Making ‘something happen that is different’
Other panelists and moderators included Dr. Stuart Brown of Hagyard Equine Medical Institute; Norm Luba of the Kentucky Quarter Horse Association; Mistee Wrigley-Miller of Hillcroft Farm, a prominent competitor on the Saddlebred circuit and the sport of combined driving; Topline Communications’ Jen Roytz; Reese Koffler-Stanfield, owner and head trainer of the Maple Crest Farm dressage facility; the Kentucky Horse Council’s Katy Ross, and Rusty Ford from the Office of the State Veterinarian.
Tim Capps, director of the University of Louisville’s Equine Industry Program in the College of Business, moderated the panel on industry economic reports and concluded that the industry has “come a long way and a good way.”
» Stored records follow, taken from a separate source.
Lemma write_in_page sp m a buf n :
  space_ok sp -> table sp <> 0 -> resident_page sp a -> 0 < n -> a mod NX_PAGE_SIZE + n <= NX_PAGE_SIZE -> buf <> 0 ->
  (forall i j, 0 <= i < n -> 0 <= j < n -> buf + i <> user_place sp (a + j)) ->
  exists m', NX_VmspaceWrite sp m a buf n = Some (m', NX_EOK) /\
    written m m' (fun k => user_place sp (a + k)) (fun k => m (buf + k)) 0 n.
Proof.
  intros [Hvm Hfr] Htab [Hin (f & at_ & Ht)] Hn Hp Hbuf Hd. pose proof (vm_bounds sp Hvm) as [[? ?] ?].
  pose proof (fresh_positive _ _ _ _ (proj1 (vm_mmu sp Hvm)) Hfr Ht) as Hf.
  assert (Hu : user_place sp a = f * NX_PAGE_SIZE + a mod NX_PAGE_SIZE) by (unfold user_place, phys, frame_of; by rewrite Ht).
  assert (Hone : forall k, 0 <= k < n -> user_place sp (a + k) = user_place sp a + k).
  { intros k Hk. unfold user_place. rewrite (phys_page _ (a + k) a); [lia|]. unfold NX_PAGE_SIZE in *. clear - Hp Hk. zlia. }
  assert (HP : 0 < NX_PAGE_SIZE) by done. pose proof (Z.mod_pos_bound a NX_PAGE_SIZE HP).
  unfold NX_VmspaceWrite, NX_VmspaceCopyData, nz. rewrite (proj2 (Z.eqb_neq a 0)), (proj2 (Z.eqb_neq buf 0)), (proj2 (Z.eqb_neq n 0)) by lia.
  cbn [negb orb andb]. rewrite assert_true. set (fuel := (Z.to_nat (n / NX_PAGE_SIZE) + 2)%nat).
  assert (exists k, fuel = S (S k)) as [k ->] by (exists (Z.to_nat (n / NX_PAGE_SIZE)); unfold fuel; lia).
  cbn [CopyData_loop]. rewrite Z.gtb_ltb, (proj2 (Z.ltb_lt 0 n)) by lia. unfold NX_VmspaceVirToPhy, nz.
  rewrite (proj2 (Z.eqb_neq (table sp) 0)) by done. cbn [negb].
  assert ((a <? spaceBase sp) || (a >=? spaceTop sp) = false) as -> by (destruct (Z.ltb_spec a (spaceBase sp)), (Z.geb_spec a (spaceTop sp)); (done || lia)).
  rewrite (vir2Phy_law (mmu sp) a f at_) by (done || lia || apply Hvm). rewrite Some_bind, <- Hu.
  rewrite (proj2 (Z.eqb_neq _ 0)) by (rewrite Hu; unfold NX_PAGE_SIZE in *; lia). unfold NX_Phy2Virt. cbv zeta.
  assert ((if n <? NX_PAGE_SIZE then n else NX_PAGE_SIZE) = n) as -> by (destruct (Z.ltb_spec n NX_PAGE_SIZE); lia).
  rewrite Z.sub_diag. cbn [Z.gtb Z.compare]. eexists. split; [reflexivity|]. unfold copy_chunk.
  assert (Hd' : forall i j, 0 <= i < Z.of_nat (Z.to_nat n) -> 0 <= j < Z.of_nat (Z.to_nat n) -> user_place sp a + i <> buf + j).
  { intros i j Hi Hj E. apply (Hd j i); [lia..|]. rewrite Hone by lia. lia. }
  split.
  - intros i Hi. rewrite mem_copy_spec, Hone, decide_True by (done || lia). f_equal. lia.
  - intros b Hb. rewrite mem_copy_spec, decide_False; [done| |done]. intros Hr. apply (Hb (b - user_place sp a)); [lia|]. rewrite Hone; lia.
Qed.
End writing.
“Where we are today isn’t where we were eight or nine years ago,” said Capps, who has worked in an array of capacities in the sport, including as Maryland Jockey Club executive vice president. “We went through a very difficult time, the most difficult in my lifetime. If you heard the conversion that went on today — from the audience as well as up here — you heard people talk about good things, exciting things new things.
“We did something we had not done before. Instead of as an industry talking about how bad things were, and how unfortunate they were and how sad they were and we needed them to be like they were in the old days, we just forgot about that. We said, ‘We’ve got to make something happen that is different from what we’ve seen before.’ And that’s what’s happened. That’s a reason to be positive.”